A perfection of means, and confusion of aims, seems to be our main problem. - Albert Einstein
A home equity loan is also called a second mortgage. It allows homeowners to borrow money through the leveraging of the equity in their homes. These loans became very popular in 1996 when they
provided a means for consumers to deal with that year's tax changes. With a home equity loan, homeowners can borrow up to $100,000 and deduct the interest in their tax returns.
There are two types of home equity loans: fixed-rate loans and lines of credit. Both come with terms that usually range from five to 15 years. Further, both types of loans must be completely repaid if the home on which they are borrowed is sold. Fixed-rate loans provide a single payment to the borrower.

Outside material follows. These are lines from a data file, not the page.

Lemma demoted_ident O s s' c : demoted_conns O s s' -> ident (conn_at s' c) = ident (conn_at s c).
Proof.
  intros [Hd Ho]. destruct (decide (c ∈ O)) as [Hc | Hc]; [| by rewrite Ho]. destruct (Hd c Hc) as (_ & _ & w & ->). done.
Qed.

Lemma wp_enforce_swapped ready0 dead0 s0 s :
  swapped ready0 dead0 s0 s -> wp enforceActiveCapWithLock (fun s' _ => swapped ready0 dead0 s0 s') s.
Proof.
  intros [Hb Hr Hd Hm Hi]. pose proof (lists_self _ Hb) as Hl.
  destruct (wp_enforceActiveCap s _ _ _ Hl) as [Hno Htrim].
  destruct (decide (0 < activeListCap (w_mu s) < Z.of_nat (length (warmed s (active_part (w_mu s)))))) as [Hcap | Hcap].
  2: { unfold wp. by rewrite Hno by lia. }
  eapply wp_mono; [by apply Htrim |]. intros s2 _ (K & O & Hw & _ & Hl2 & Hcf & Hdem & _).
  assert (Hr2 : ready (w_mu s2) ≡ₚ ready (w_mu s)).
  { rewrite (lists_ready _ _ _ _ Hl2), (ready_parts (w_mu s)), <- app_assoc.
    rewrite (warm_partition s (active_part (w_mu s))) at 2. rewrite Hw. solve_Permutation. }
  assert (Hd2 : dead (w_mu s2) ≡ₚ dead (w_mu s)) by (by destruct Hl2 as (_ & _ & _ & ->)).
  injection Hcf as Hmem _ _ _ _ _ _ _ _ _. split.
  - apply Hl2.
  - by rewrite Hr2.
  - by rewrite Hd2.
  - intros c. rewrite Hmem, (Hm c). unfold held. by rewrite !elem_of_app, Hr2, Hd2.
  - intros c. by rewrite (demoted_ident _ _ _ _ Hdem).
Qed.

Lemma wp_promote cl readyConns deadConns s :
  wp (promoteConnectionPoolWithLock cl readyConns deadConns) (fun s' _ => swapped readyConns deadConns s s') s.
Proof.
  unfold promoteConnectionPoolWithLock. wp_step. eapply wp_mono; [apply wp_shuffle_conns |].
  intros s1 l [(Hmu1 & Hh1 & _) Hl]. unfold newMultiServerPoolFromClient, upd_mu. do 7 wp_step.
  set (s2 := with_mu _ _). assert (Hq2 : forall c, ident (conn_at s2 c) = ident (conn_at s c)).
  { intros c. unfold s2, conn_at. cbn. by rewrite Hh1. }
  eapply wp_mono.
  { apply wp_forM_quiet. intros c s' _. apply wp_upd_quiet. intros x. apply conn_id_ident, cas_id. }
  intros s3 [] [Hmu3 Hi3]. do 2 wp_step. apply wp_enforce_swapped. split; cbn; rewrite ?Hmu3; cbn; try done.
  - unfold pool_bounds. cbn. lia.
  - intros c. unfold held, members_of. cbn. by rewrite elem_of_list_to_set.
  - intros c. change (ident (conn_at s3 c) = ident (conn_at s c)). by rewrite Hi3.
Qed.
(** C16: The routers route as documented. Start from any state in which the
    operator has disabled no composite policy, the conditional policies are
    enabled and every leaf's pool is well formed (a new router is one), and let
    discovery update the router once or more: the updates do not panic, and
    from then on the mux router gives each request to the coordinating-only
    nodes when there are any, and to nobody else; otherwise to the first
    enabled role of its route's group; otherwise to round robin; otherwise to
    nobody (ErrNoConnections, the seed fallback). The round-robin router does
    the same without roles. Each request asks one pool only; as long as that
    pool's selection counter does not wrap within the call, the request does
    not panic, and a connection returned is held by that pool and fit to
    serve. *)
Theorem routers_route `{!PoolSelectorLaws} unique s0 chs :
  unique <> [] -> configured s0 -> chs <> [] ->
  (exists t policies, option_bind _ _ build_trie NewDefaultRoutes = Some t /\ NewMuxRouter unique = Some policies /\
    wp (forM chs (router_update policies)) (fun s _ => routes_to policies (mux_target t) s) s0) /\
  wp (forM chs (router_update NewRoundRobinRouter)) (fun s _ =>
    routes_to NewRoundRobinRouter (fun s _ => round_robin_router_target s) s) s0.
Proof.
  intros Hu Hs Hne. split.
  - destruct (NewMuxRouter_built unique) as (t & Ht & Hr). exists t, [mux_top t unique]. split; [done |]. split; [done |].
    eapply wp_mono; [apply (wp_updates mux_on); [done | done | by intros s [] | intros ch s Hcf; by apply mux_router_update] |].
    intros s [] Hon. apply routes_to_intro; [apply Hon | apply mux_target_leaf |]. intros req. destruct Hon as [Hcf Hm]. exact (mux_router_Route t unique s req Hcf Hm).
  - eapply wp_mono; [apply (wp_updates (fun s => configured s /\ is_enabled innerChainAddr s = true));
      [done | done | by intros s [] | intros ch s Hcf; by apply round_robin_router_update] |].
    intros s [] [Hcf Hon]. apply routes_to_intro; [done | | intros req; by apply round_robin_router_Route].
    intros req k name. unfold round_robin_router_target, round_robin_target, leaf_addrs.
    destruct (is_enabled coordinatingAddr s); [intros [= <- _]; set_solver |]. destruct (_ && _); [intros [= <- _]; set_solver | done].
Qed.
End Routers.

(** * A new router *)

(** After New: NewIfEnabledPolicy enabled the conditional policies,
    configurePolicySettings made the pools. *)
Definition new_words : gmap nat Z := list_to_map ((fun p => (p, psSetEnabled true 0)) <$> if_addrs).
Definition new_system (h : heap) (config : policyConfig) (now : Z) (rng : list Z) : option System :=
  fst <$> forM leaf_addrs (leaf_configure config now rng) (MkSystem h ∅ new_words).

Lemma leaf_configure_all config now rng l s :
  exists s', forM l (leaf_configure config now rng) s = Some (s', tt) /\ sy_heap s' = sy_heap s /\ sy_words s' = sy_words s /\
    (forall p, is_Some (sy_pools s !! p) -> sy_pools s' !! p = sy_pools s !! p) /\
    (forall p, sy_pools s !! p = None -> p ∈ l -> sy_pools s' !! p = Some (createPoolFromConfig config now rng)).
Proof.
  revert s. induction l as [| q l IH]; intros s; cbn [forM]; [exists s; split_and!; [done .. | by intros p _ ?%elem_of_nil] |].
  unfold bind at 1. unfold leaf_configure at 1, modify. destruct (sy_pools s !! q) eqn:Eq.
  - destruct (IH s) as (s' & -> & Hh & Hw & Ho & Hn). exists s'. split_and!; [done .. |].
    intros p Hp [-> | Hin]%elem_of_cons; [congruence | by apply Hn].
  - destruct (IH (MkSystem (sy_heap s) (<[q := createPoolFromConfig config now rng]> (sy_pools s)) (sy_words s))) as (s' & -> & Hh & Hw & Ho & Hn).
    cbn in *. exists s'. split_and!; [done .. | |].
    + intros p Hp. assert (p <> q) by (intros ->; rewrite Eq in Hp; by destruct Hp).
      rewrite Ho by (by rewrite lookup_insert_ne). by rewrite lookup_insert_ne.
    + intros p Hp Hin. destruct (decide (p = q)) as [-> | Hne]; [rewrite Ho by (rewrite lookup_insert_eq; by eexists); by rewrite lookup_insert_eq |].
      apply Hn; [by rewrite lookup_insert_ne | by apply elem_of_cons in Hin as [? | ?]].
Qed.

(** The words of a new router satisfy what routing needs of them. *)
Lemma new_words_ok h pools :
  Forall (fun p => env_disabled p (MkSystem h pools new_words) = false) composite_addrs /\
  Forall (fun p => is_enabled p (MkSystem h pools new_words) = true) if_addrs.
Proof. split; repeat constructor. Qed.

Lemma new_system_configured h config now rng : exists s, new_system h config now rng = Some s /\ configured s /\ sy_heap s = h.
Proof.
  unfold new_system. destruct (leaf_configure_all config now rng leaf_addrs (MkSystem h ∅ new_words)) as (s & -> & Hh & Hw & _ & Hn).
  exists s. split; [done |]. split; [| done]. destruct s as [h' pools words]. cbn in Hh, Hw, Hn. subst h' words.
  destruct (new_words_ok h pools) as [He Hi]. rewrite Forall_forall in He, Hi. split; [split; [exact He | exact Hi] |].
  intros p Hp. exists (createPoolFromConfig config now rng). split; [by apply Hn |]. split; [done |]. intros c. cbn. set_solver.
Qed.

(** One data node joins: a search goes to the data pool. *)
Definition ex_router_heap : heap := {[ 7%nat := ex_data_node "http://n7:9200" (lcReady ||| lcActive ||| lcViable) 1 ]}.
Definition ex_changes : list Changes := [MkChanges (Some [7%nat]) None None].
Definition ex_config : policyConfig := MkConfig None 3 true.

Definition ex_routed (method path : string) : option (NextHop * option error) :=
  s ← new_system ex_router_heap ex_config 0 [];
  policies ← NewMuxRouter [Ingest; Search; Warm; Data; ClusterMgr];
  '(s, _) ← forM ex_changes (router_update policies) s;
  snd <$> Route policies (Some (MkRequest method path)) s.

Lemma routers_route_witness :
  ex_routed "GET" "/logs/_search" = Some (MkNextHop (Some 7%nat) "" 0, None) /\
  exists s0, new_system ex_router_heap ex_config 0 [] = Some s0 /\
  (exists t policies, option_bind _ _ build_trie NewDefaultRoutes = Some t /\
    NewMuxRouter [Ingest; Search; Warm; Data; ClusterMgr] = Some policies /\
    wp (forM ex_changes (router_update policies)) (fun s _ => routes_to policies (mux_target t) s) s0) /\
  wp (forM ex_changes (router_update NewRoundRobinRouter)) (fun s _ =>
    routes_to NewRoundRobinRouter (fun s _ => round_robin_router_target s) s) s0.
Proof.
  split; [vm_compute; reflexivity |].
  destruct (new_system_configured ex_router_heap ex_config 0 []) as (s0 & Hs0 & Hcf & _).
  exists s0. split; [exact Hs0 |].
  exact (routers_route [Ingest; Search; Warm; Data; ClusterMgr] s0 ex_changes ltac:(discriminate) Hcf ltac:(discriminate)).
Defined.
Definition maxConcurrentShardRequestsParam : string := "max_concurrent_shard_requests".
(** The scan for the parameter; [anchored]: at the start or after '&'. *)
Fixpoint has_param (needle : string) (anchored : bool) (raw : string) : bool :=
  if anchored && String.prefix needle raw then true
  else match raw with EmptyString => false | String c raw' => has_param needle (Ascii.eqb c "&") raw' end.
Definition appendAdaptiveConcurrency (value : Z) (rq : httpRequest) : httpRequest :=
  let raw := rq_RawQuery rq in
  if has_param (maxConcurrentShardRequestsParam +:+ "=") true raw then rq
  else
    let param := maxConcurrentShardRequestsParam +:+ "=" +:+ pretty value in
    rq_url rq (rq_Scheme rq) (rq_Host rq) (rq_Path rq) (rq_RawPath rq)
      (if String.eqb raw "" then param else raw +:+ "&" +:+ param).

(** * The client *)

(** ConnectionPool and Router, as far as a request uses them, over the shared
    state. *)
Record ConnPool := MkConnPool {
  cp_Next : M System (option loc);           (* None: ErrNoConnections *)
  cp_OnSuccess : loc -> M System unit;
  cp_OnFailure : loc -> M System unit }.
Record Router := MkRouter {
  rt_Route : option Request -> M System (NextHop * option error);
  rt_OnSuccess : loc -> M System unit;
  rt_OnFailure : Z -> loc -> M System unit }.
(** c.router, or c.mu.connectionPool when there is none. *)
Inductive Balancer := ByRouter (r : Router) | ByPool (p : ConnPool).

Record Config := MkClientConfig {
  tc_maxRetries : Z;
  tc_disableRetry : bool;
  tc_enableRetryOnTimeout : bool;
  tc_retryOnStatus : list Z;
  tc_retryBackoff : bool;                     (* a backoff function is configured *)
  tc_compressRequestBody : bool;
  tc_logRequestBody : bool;                   (* c.logger != nil && c.logger.RequestBodyEnabled() *)
  tc_userAgent : string;
  tc_header : list (string * list string);    (* in the order the map is ranged over *)
  tc_username : string;
  tc_password : string;
  tc_healthCheck : bool;
  tc_resurrectTimeoutInitial : Z;
  tc_seedFallbackDisabled : bool }.

(** What an attempt meets: the time, how much of the body RoundTrip read, its
    answer, the outcome of the TryLocks, and whether the request's context ends
    the backoff. *)
Record Answer := MkAnswer {
  an_now : Z;
  an_consumed : nat;
  an_result : transportError + httpResponse;
  an_tryLock : bool;
  an_checkLocks : bool;
  an_cancelled : bool }.
Record Environment := MkEnvironment {
  en_answer : nat -> Answer;
  en_before : nat -> System -> System;
  en_during : nat -> System -> System;
  en_ctxDone : bool;                          (* ctx.Err() != nil at the seed fallback *)
  en_seed : Answer;
  en_seed_before : System -> System;
  en_seed_during : System -> System }.

(** streamResult: the last attempt, without its times. *)
Record streamResult := MkStreamResult {
  sr_attempt : nat;
  sr_sent : bool;
  sr_poolName : string;
  sr_hostPort : string }.

(** What the outside sees; [None] is the seed fallback's attempt. *)
Inductive event :=
  | EvInFlight (c : loc) (poolName : string)
  | EvSend (attempt : option nat) (c : loc) (poolName : string) (rq : httpRequest)
  | EvRelease (c : loc) (poolName : string)
  | EvSuccess (c : loc)
  | EvFailure (c : loc)
  | EvClose (attempt : option nat).

Record Call := MkCall {
  ca_sys : System;
  ca_lastCheck : gmap loc Z;                  (* conn.proactiveCheck.mu.lastAt *)
  ca_catRefreshNeeded : bool;
  ca_discoveryNeeded : bool;
  ca_checks : list loc;                       (* proactive health checks started *)
  ca_req : httpRequest;
  ca_res : option (option nat * httpResponse);   (* and the attempt it answered *)
  ca_err : option streamError;
  ca_sr : streamResult;
  ca_log : list event }.

Definition ca_with_sys (s : Call) (v : System) : Call :=
  MkCall v (ca_lastCheck s) (ca_catRefreshNeeded s) (ca_discoveryNeeded s) (ca_checks s) (ca_req s) (ca_res s) (ca_err s) (ca_sr s) (ca_log s).
Definition ca_with_check (s : Call) (c : loc) (now : Z) : Call :=
  MkCall (ca_sys s) (<[c := now]> (ca_lastCheck s)) (ca_catRefreshNeeded s) (ca_discoveryNeeded s) (ca_checks s ++ [c]) (ca_req s) (ca_res s) (ca_err s) (ca_sr s) (ca_log s).
Definition ca_with_flags (s : Call) (cat discovery : bool) : Call :=
  MkCall (ca_sys s) (ca_lastCheck s) cat discovery (ca_checks s) (ca_req s) (ca_res s) (ca_err s) (ca_sr s) (ca_log s).
Definition ca_with_req (s : Call) (v : httpRequest) : Call :=
  MkCall (ca_sys s) (ca_lastCheck s) (ca_catRefreshNeeded s) (ca_discoveryNeeded s) (ca_checks s) v (ca_res s) (ca_err s) (ca_sr s) (ca_log s).
Definition ca_with_result (s : Call) (res : option (option nat * httpResponse)) (err : option streamError) : Call :=
  MkCall (ca_sys s) (ca_lastCheck s) (ca_catRefreshNeeded s) (ca_discoveryNeeded s) (ca_checks s) (ca_req s) res err (ca_sr s) (ca_log s).
Definition ca_with_sr (s : Call) (v : streamResult) : Call :=
  MkCall (ca_sys s) (ca_lastCheck s) (ca_catRefreshNeeded s) (ca_discoveryNeeded s) (ca_checks s) (ca_req s) (ca_res s) (ca_err s) v (ca_log s).
Definition ca_with_event (s : Call) (e : event) : Call :=
  MkCall (ca_sys s) (ca_lastCheck s) (ca_catRefreshNeeded s) (ca_discoveryNeeded s) (ca_checks s) (ca_req s) (ca_res s) (ca_err s) (ca_sr s) (ca_log s ++ [e]).

Definition on_sys {A} (m : M System A) : M Call A := fun s =>
  match m (ca_sys s) with
  | Some (y, a) => Some (ca_with_sys s y, a)
  | None => None
  end.
Definition upd_req (f : httpRequest -> httpRequest) : M Call unit := modify (fun s => ca_with_req s (f (ca_req s))).
Definition set_result (res : option (option nat * httpResponse)) (err : option streamError) : M Call unit := modify (fun s => ca_with_result s res err).
Definition set_err (err : streamError) : M Call unit := modify (fun s => ca_with_result s (ca_res s) (Some err)).
Definition emit (e : event) : M Call unit := modify (fun s => ca_with_event s e).
Definition upd_shared_conn (c : loc) (f : Connection -> Connection) : M Call unit := on_sys (upd_shared c f).

(** Operations of the shared connection. *)
Definition set_pools (c : Connection) (v : poolRegistry) : Connection :=
  MkConnection (c_URLString c) (c_ID c) (c_Name c) (c_Roles c) (c_weight c) (c_allocatedProcessors c)
    (c_rttRing c) v (c_failures c) (c_state c) (c_deadSinceNano c) (c_overloadedAtNano c)
    (c_drainingQuiescingRemaining c) (c_checkStartedAt c) (c_seed c).
Definition conn_addInFlight (poolName : string) (c : Connection) : Connection := set_pools c (addInFlight (c_pools c) poolName).1.
Definition conn_releaseInFlight (poolName : string) (c : Connection) : Connection := set_pools c (releaseInFlight (c_pools c) poolName).1.
Definition conn_setNeedsCatUpdate (c : Connection) : Connection := set_state c (setNeedsCatUpdate (c_state c)).1.
Definition conn_mark429 (poolName : string) (tryLock : bool) (c : Connection) : Connection :=
  set_pools c (mark429 (c_pools c) poolName tryLock).

Definition is_no_connections (e : option streamError) : bool :=
  match e with
  | Some (ErrConnection ErrNoConnections) | Some (ErrSeedExhausted ErrNoConnections) => true
  | _ => false
  end.
Definition StatusTooManyRequests : Z := 429.

(** How an attempt ends: the next iteration, break, or a return. *)
Inductive flow := Continue | Break | Return.

Section Client.
Context (conn_URL : loc -> URL).                              (* conn.URL *)
Context (signer : option (httpRequest -> option httpRequest)) (* c.signer; None: an error *).
Context (compress : string -> option string)                  (* pooledGzipCompressor; None: an error *).
Context (tc : Config) (bal : Balancer) (seedFallbackPool : option ConnPool) (env : Environment).

Definition setReqUserAgent (rq : httpRequest) : httpRequest := rq_header rq (Header_Set (rq_Header rq) "User-Agent" (tc_userAgent tc)).
Definition setReqGlobalHeader (rq : httpRequest) : httpRequest :=
  rq_header rq (foldl (fun h '(k, v) =>
    match h !! CanonicalHeaderKey k with
    | Some _ => h
    | None => foldl (fun h vv => Header_Add h k vv) h v
    end) (rq_Header rq) (tc_header tc)).
Definition SetBasicAuth (username password : string) (rq : httpRequest) : httpRequest :=
  rq_header rq (Header_Set (rq_Header rq) "Authorization" ("Basic " +:+ base64 (username +:+ ":" +:+ password))).
Definition setReqAuth (u : URL) (rq : httpRequest) : httpRequest :=
  match rq_Header rq !! "Authorization" with
  | Some _ => rq
  | None =>
    match u_User u with
    | Some (username, password) => SetBasicAuth username password rq
    | None =>
      if negb (String.eqb (tc_username tc) "") && negb (String.eqb (tc_password tc) "")
      then SetBasicAuth (tc_username tc) (tc_password tc) rq else rq
    end
  end.
Definition signRequest (rq : httpRequest) : option httpRequest := match signer with Some f => f rq | None => Some rq end.

(** Compression, or buffering so that the body can be sent again. *)
Definition prepare_body (rq : httpRequest) : option httpRequest :=
  match rq_Body rq with
  | None => Some rq
  | Some body =>
    if tc_compressRequestBody tc then
      match compress body with
      | None => None
      | Some z => Some (rq_header (rq_body rq (Some z) (Some (Some z))) (Header_Set (rq_Header rq) "Content-Encoding" "gzip"))
      end
    else
      match rq_GetBody rq with
      | Some _ => Some rq
      | None => if negb (tc_disableRetry tc) || tc_logRequestBody tc then Some (rq_body rq (Some body) (Some (Some body))) else Some rq
      end
  end.
(** * Requests *)

Section Wire.
Context {any : Type} (json_any : any -> option gostring).
Notation item := (@BulkIndexerItem any).
Notation state := (@bulkIndexer any).
Notation wstate := (@worker any).
Notation ev := (@event any).
Notation writable := (writable json_any).
Notation render := (render json_any).

(** The strings of an item are bytes; its body can be read and rewound, and is
    one line. *)
Definition item_bytes (it : item) : Prop :=
  Forall (Forall is_byte) ([it_Index it; it_Action it; it_DocumentID it] ++
    omap id [it_Routing it; it_VersionType it; it_Refresh it]).
Definition body_ok (it : item) : Prop :=
  match it_Body it with
  | None => True
  | Some b => bd_read_error b || bd_seek_error b = false /\ no_nl (bd_data b)
  end.

(** The lines of an item: its action line, without the line break, and its
    document. *)
Definition item_lines (it : item) : list gostring :=
  match encode_meta json_any it with
  | None => []
  | Some m => removelast m :: match it_Body it with Some b => [bd_data b] | None => [] end
  end.

Lemma json_object_no_nl ms :
  Forall (fun m : string * option gostring => forall v, m.2 = Some v -> no_nl v) ms ->
  no_nl (json_object ms).
Proof.
  intros Hms. unfold json_object.
  assert (Hp : Forall (fun m => no_nl (json_member m))
    (omap (fun m : string * option gostring => match m.2 with Some v => Some (m.1, v) | None => None end) ms)).
  { induction Hms as [|[k [v|]] ms Hv _ IH]; cbn in *; [constructor | constructor; [|done] | done].
    unfold json_member. cbn. repeat apply no_nl_app; [apply json_string_no_nl, lit_bytes | constructor; [done | by apply Hv]]. }
  repeat apply no_nl_app; [repeat constructor; done | | repeat constructor; done]. apply no_nl_join.
  destruct Hp as [|m l Hm Hl]; [constructor|]. constructor; [done|]. apply Forall_fmap. eapply Forall_impl; [exact Hl|].
  intros x Hx. cbn. constructor; done.
Qed.

#[local] Opaque json_object.

Section Lines.
(** encoding/json writes values without line breaks. *)
Hypothesis json_any_line : forall v j, json_any v = Some j -> no_nl j.

Lemma encode_meta_line it m :
  item_bytes it -> encode_meta json_any it = Some m -> m = removelast m ++ [10] /\ no_nl (removelast m).
Proof.
  intros Hb. unfold encode_meta. intros E.
  assert (exists shards, (forall v, shards = Some v -> no_nl v) /\
    m = ([123] ++ json_string (it_Action it) ++ [58] ++ json_object (metadata it shards) ++ [125]) ++ [10]) as (sh & Hsh & ->).
  { destruct (it_WaitForActiveShards it) as [v|]; cbn in E.
    - destruct (json_any v) as [j|] eqn:Ej; [|done]. injection E as <-. exists (Some j). split; [intros ? [= <-]; eauto|].
      rewrite <- !app_assoc. done.
    - injection E as <-. exists None. split; [done|]. rewrite <- !app_assoc. done. }
  rewrite removelast_last. split; [done|]. unfold item_bytes in Hb. apply Forall_app in Hb as [Hb Ho].
  inversion Hb as [|? ? Hi Hb1]; subst. inversion Hb1 as [|? ? Ha Hb2]; subst. inversion Hb2 as [|? ? Hd _]; subst.
  assert (Hopt : forall o : option gostring, o ∈ [it_Routing it; it_VersionType it; it_Refresh it] ->
    forall v, json_string <$> o = Some v -> no_nl v).
  { intros o Hin v Hv. destruct o as [x|]; [|done]. injection Hv as <-. apply json_string_no_nl.
    rewrite Forall_forall in Ho. apply Ho. apply list_elem_of_omap. exists (Some x). done. }
  repeat apply no_nl_app; try (repeat constructor; done); [by apply json_string_no_nl|].
  apply json_object_no_nl. unfold metadata.
  repeat match goal with |- Forall _ (_ :: _) => constructor end; cbn [fst snd]; try apply Forall_nil_2.
  all: repeat (case_decide; [done|]).
  all: try (destruct (bool_decide _); [done|]).
  all: try (apply Hopt; set_solver).
  all: try exact Hsh.
  all: intros v Hv; repeat match type of Hv with
    | Some _ = Some _ => injection Hv as <- | (_ <$> ?o) = Some _ => destruct o; [|done]; injection Hv as <- end;
    try (by apply json_string_no_nl); try apply json_int_no_nl.
  destruct b; by apply no_nl_lit.
Qed.

(** Read line by line, what an item renders to is its lines. *)
Lemma render_lines it rest :
  item_bytes it -> body_ok it -> writable it = true -> lines (render it ++ rest) = item_lines it ++ lines rest.
Proof.
  intros Hb Hok. unfold BulkSpec.writable, BulkSpec.render, write_item, item_lines, body_ok in *.
  destruct (encode_meta json_any it) as [m|] eqn:Em; [|done]. destruct (encode_meta_line it m Hb Em) as [Hm Hn].
  intros _. destruct (it_Body it) as [b|]; cbn [fst snd].
  - destruct Hok as [-> Hd]. cbn [fst snd]. rewrite Hm at 1. rewrite <- !app_assoc, lines_line, lines_line by done. done.
  - rewrite Hm at 1. rewrite <- app_assoc, lines_line by done. done.
Qed.

Lemma renders_lines items :
  Forall (fun it => item_bytes it /\ body_ok it /\ writable it = true) items ->
  lines (mjoin (map render items)) = items ≫= item_lines.
Proof.
  induction 1 as [|it items (Hb & Hok & Hw) _ IH]; [done|]. 
  change (lines (render it ++ mjoin (map render items)) = item_lines it ++ (items ≫= item_lines)).
  rewrite render_lines, IH by done. done.
Qed.

End Lines.

(** ** The batches of a run *)

Section Batches.
Context (cfg : BulkIndexerConfig) (n : nat).
Hypothesis limit_pos : 0 < cf_FlushBytes cfg.

Definition batch_bytes (items : list item) : gostring := mjoin (map render items).
Definition small (bytes : gostring) : Prop := Z.of_nat (length bytes) < cf_FlushBytes cfg.

Definition worker_wire (w : wstate) : Prop := wk_buf w = batch_bytes (wk_items w) /\ small (wk_buf w).

Definition request_wire (e : ev) : Prop :=
  match e with
  | EvRequest _ body items _ =>
    body = batch_bytes items /\ exists prev last, items = prev ++ [last] /\ small (batch_bytes prev)
  | _ => True
  end.

Definition readable (log : list ev) : Prop := forall i it, EvAdded i it ∈ log -> body_ok it.

Definition wire_inv (s : state) : Prop :=
  (forall i w, bi_workers s !! i = Some w -> worker_wire w) /\ Forall request_wire (bi_log s).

This is repaid over a pre-determined period of time at pre-determined interest rate. The payment and interest rate do not change over the life of the loan. A home equity line of credit (HELOC) is different. A variable rate loan, it functions like a credit card and may come with one. Accordingly, borrowers are pre-approved for a spending limit; they can withdraw money at their convenience through a credit card or special checks. The monthly payments depend on the amount of money borrowed and the current interest rate. Like fixed-rate loans, the home equity line of credit has a specific term. At the end of the term, the outstanding loan amount is to be repaid.
Home equity loans are an easy source of cash, so to say. Even though the interest rate on a home-equity loan is higher than that of a first mortgage, it is much lower than that of credit cards and other types of consumer loans. Further, by consolidating debt with the home-equity loan, individuals can get a single payment, tax benefits, and a lower interest rate. These benefits aside, many people abuse these loans and enter a cycle of using them to spend money frivolously on miscellaneous items and services or to finance huge home improvement projects that will not increase the value of the house in a significant way. It is always wise to take steps that would ensure that financial security.